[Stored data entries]
* * * * * * *

(** * FunctionBuffer: a fixed-capacity, type-erased callable container

    A shallow embedding of [inc/FunctionBuffer.hpp].

    The header stores a callable inside a 40-byte array by placement new,
    dispatches through a [FunctionConcept*] handle and copies / moves the
    container by duplicating the raw bytes of the array.  The embedding keeps
    that level of detail:

    - a [FunctionBuffer] object is a record with the byte array [m_buffer] and
      the handle [m_func]; objects live in a store indexed by their address,
      so that two references to the same object alias;
    - the object representation of a [FunctionModel<T>] is its vtable pointer
      (8 bytes, little endian) followed by the member [m_functor];
    - virtual dispatch reads the vtable pointer back from the bytes under the
      handle and looks it up among the classes instantiated by the program;
    - a callable is given by its size and by what its call operator, move
      constructor and destructor do, at the address of the object, to its
      own bytes and to the memory outside the FunctionBuffers;
    - a destroyed adapter is left with the vtable pointer of its base
      class, through which nothing can be dispatched;
    - constructors and destructors that run are recorded in a trace;
    - undefined behaviour (a write past the array, a call through bytes that
      hold no vtable pointer, a dangling reference) is the result [None];
    - instantiating a member template yields code or, when a
      [static_assert] fails, a build failure.

    Definitions come first, then facts about bytes, the symbolic execution
    of each operation, an invariant of all operations, and the properties
    of the container with their instances on concrete callables. *)

From Stdlib Require Import ZArith String List Lia.
From stdpp Require Import base option list gmap strings.

Local Open Scope Z_scope.

(* ===================================================================== *)
(** ** Configuration *)

(** [constexpr size_t MAX_BUFFER_SIZE = 40;] *)
Definition MAX_BUFFER_SIZE : nat := 40.

(* ===================================================================== *)
(** ** Bytes and object representations *)

(** Size of a pointer (and of the vtable pointer of a polymorphic object). *)
Definition PTR_SIZE : nat := 8.

(** Little-endian representation of [z] on [n] bytes. *)
Fixpoint encode_le (n : nat) (z : Z) : list Z :=
  match n with
  | O => []
  | S k => (z mod 256) :: encode_le k (z / 256)
  end.

Fixpoint decode_le (bs : list Z) : Z :=
  match bs with
  | [] => 0
  | b :: bs' => b + 256 * decode_le bs'
  end.

Definition encode_ptr (p : Z) : list Z := encode_le PTR_SIZE p.

(** [n] bytes of [buf] starting at offset [off]. *)
Definition read_bytes (off n : nat) (buf : list Z) : list Z :=
  take n (drop off buf).

(** Overwrite [buf] with [bs] from offset [off]; a write that does not fit
    in [buf] is out of bounds. *)
Definition write_bytes (off : nat) (bs buf : list Z) : option (list Z) :=
  if (off + length bs <=? length buf)%nat
  then Some (take off buf ++ bs ++ drop (off + length bs) buf)
  else None.

(** Round [n] up to a multiple of [a]. *)
Definition align_up (n a : nat) : nat := (((n + a - 1) / a) * a)%nat.

(* ===================================================================== *)
(** ** Stores *)

(** The members of [FunctionBuffer<R(Args...)>].  [m_func = None] is the null
    pointer.  The constant member [buffer_address] is the address of
    [m_buffer], the first member of the object, and so the address of the
    object itself: see [buffer_address] below. *)
Record FunctionBuffer : Type := mkFunctionBuffer {
  m_buffer : list Z;
  m_func : option Z
}.

(** What ran, in order. [vt] is the address of the vtable of the
    [FunctionModel] instance concerned. *)
Inductive Event : Type :=
| EvModelCtor (vt : Z) (p : Z)            (* FunctionModel<T> constructed at p *)
| EvModelDtor (vt : Z) (p : Z)            (* ~FunctionModel<T> ran at p *)
| EvFunctorMove (vt : Z)                  (* move constructor of the callable *)
| EvFunctorDtor (vt : Z) (bs : list Z).   (* destructor of a held callable *)

Record State : Type := mkState {
  boxes : gmap Z FunctionBuffer;   (* the FunctionBuffer objects, by address *)
  objs : gmap Z (list Z);          (* every other object (the caller's callables,
                                      what they point to), by address *)
  trace : list Event
}.

(** [void * const buffer_address = reinterpret_cast<void*>(m_buffer);] *)
Definition buffer_address (this : Z) : Z := this.

(** The address of the member [m_functor] of the adapter placed in the
    FunctionBuffer at [this]: it follows the vtable pointer. *)
Definition member_address (this : Z) : Z := buffer_address this + Z.of_nat PTR_SIZE.

(** The address of the vtable of [FunctionConcept] itself, whose call
    operator is pure.  Its value is immaterial; the adapter classes of a
    program have other addresses. *)
Definition FunctionConcept_vtable : Z := 1024.

(* ===================================================================== *)
(** ** A state monad with undefined behaviour *)

Definition M (A : Type) : Type := State -> option (A * State).

Definition ret {A} (a : A) : M A := fun s => Some (a, s).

* * * * * * *

Task requirements: Please give again the lines above between the line holding "handle and looks" and the line holding "own bytes and", inclusive, exactly as they are and with nothing added.

Answer to the exercise:
      handle and looks it up among the classes instantiated by the program;
    - a callable is given by its size and by what its call operator, move
      constructor and destructor do, at the address of the object, to its
      own bytes and to the memory outside the FunctionBuffers;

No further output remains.